Work instructions ::
Which lines in the data below contain the string "byRemoteId"? Show each one.
### Recorded data ###
(** The buffer between two sends: some destination, checksum and CRC. *)
Definition upload_shape (b : list Z) : Prop :=
  bytes_ok b /\ exists d x y0 y1, b = head8 (frame d) ++ x :: payload ++ y0 :: y1 :: rest.

Definition receivers_ok (l : list nat) : Prop :=
  Forall (λ a, exists n, sends !! a = Some n /\ is_byte (byRemoteId n)) l.

Lemma upload_frame_ok d : is_byte d -> frame_ok (frame d).
Proof.
  intros Hd. pose proof Hb as Hb'. forall_inv Hb'. split; [|split; [done|cbn; lia]].
  unfold is_byte in *. repeat constructor; cbn; lia.
Qed.

Lemma encode_upload_shape d : is_byte d -> upload_shape (encode (frame d) ++ rest).
Proof.
  intros Hd. split; [apply bytes_ok_app; auto using encode_ok, upload_frame_ok|].
  rewrite encode_shape. rewrite <-!app_assoc. exists d. do 3 eexists.
  unfold head8. cbn [app fr_payload fr_seq fr_dest fr_src fr_id fr_ans]. reflexivity.
Qed.

Lemma seal_dest b d :
  is_byte d -> upload_shape b ->
  (b ← st8 b off_destid d; alink_seal b 0 (u16 (Zlen payload + 11)))
  = Some (encode (frame d) ++ rest).
Proof.
  intros Hd (_ & d0 & x & y0 & y1 & ->). pose proof (Zlen_nonneg payload). unfold off_destid.
  unfold head8 at 1. cbn [app]. st8_step. rewrite u8_id, u16_id by (done || lia).
  exact (seal_spec (frame d) x y0 y1 rest (upload_frame_ok d Hd) Hlen).
Qed.

Lemma send_loop_spec fuel p l b eRet t :
  is_list sends p l -> (length l <= fuel)%nat -> receivers_ok l -> upload_shape b ->
  match send_all sends l (λ d, frame d) eRet t with
  | None => upload_send_loop fuel sends p b (Zlen payload) eRet t = None
  | Some (e, t') => exists b', upload_shape b'
      /\ upload_send_loop fuel sends p b (Zlen payload) eRet t = Some (b', e, t')
  end.
Proof.
  intros El. revert fuel p b eRet t El.
  induction l as [|a l IH]; intros fuel p b eRet t El Hf Hr Hs.
  - cbn in El. subst p. exists b. by destruct fuel.
  - destruct El as (-> & n & Hn & El). destruct fuel as [|fuel]; [cbn in Hf; lia|].
    apply Forall_cons in Hr as [(n' & Hn' & Hd) Hr]. rewrite Hn in Hn'. injection Hn' as <-.
    cbn [send_all upload_send_loop]. rewrite Hn. cbn [mbind option_bind].
    destruct (sl_pe_send n) as [pe_send|]; [|apply IH; try done; cbn in Hf; lia].
    pose proof (seal_dest b (byRemoteId n) Hd Hs) as Hseal.
    unfold ALINK_NO_PAYLOAD_SIZE.
    destruct (st8 b off_destid (byRemoteId n)) as [b1|]; [|done]. cbn [mbind option_bind] in *.
    rewrite Hseal. cbn [mbind option_bind].
    pose proof (Zlen_nonneg payload). rewrite u16_id by lia.
    rewrite ld_bytes_prefix by (rewrite Zlen_encode; cbn; lia).
    cbn [mbind option_bind].
    destruct (pe_send (sl_handle n) _ t) as [[e t1]|]; [|done]. cbn [mbind option_bind].
    apply IH; try done; [cbn in Hf; lia|by apply encode_upload_shape].
Qed.
End send.

(** ** Properties *)

Definition upload_ok (u : alink_upload) : Prop :=
  up_mutex u = false /\ bytes_ok (up_pbyBuffer u) /\ bytes_ok [byDevId u; byReq u]
  /\ Zlen (up_pbyBuffer u) = up_wBufferSize u /\ 11 <= up_wBufferSize u < 65536.

Lemma upload_shape_len req dev id answer payload rest b :
  upload_shape req dev id answer payload rest b -> Zlen b = Zlen payload + Zlen rest + 11.
Proof.
  intros (_ & d & x & y0 & y1 & ->). unfold Zlen, head8. cbn [app length fr_payload].
  rewrite length_app. cbn [length]. lia.
Qed.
###
Answer below ::
  Forall (λ a, exists n, sends !! a = Some n /\ is_byte (byRemoteId n)) l.
    pose proof (seal_dest b (byRemoteId n) Hd Hs) as Hseal.
    destruct (st8 b off_destid (byRemoteId n)) as [b1|]; [|done]. cbn [mbind option_bind] in *.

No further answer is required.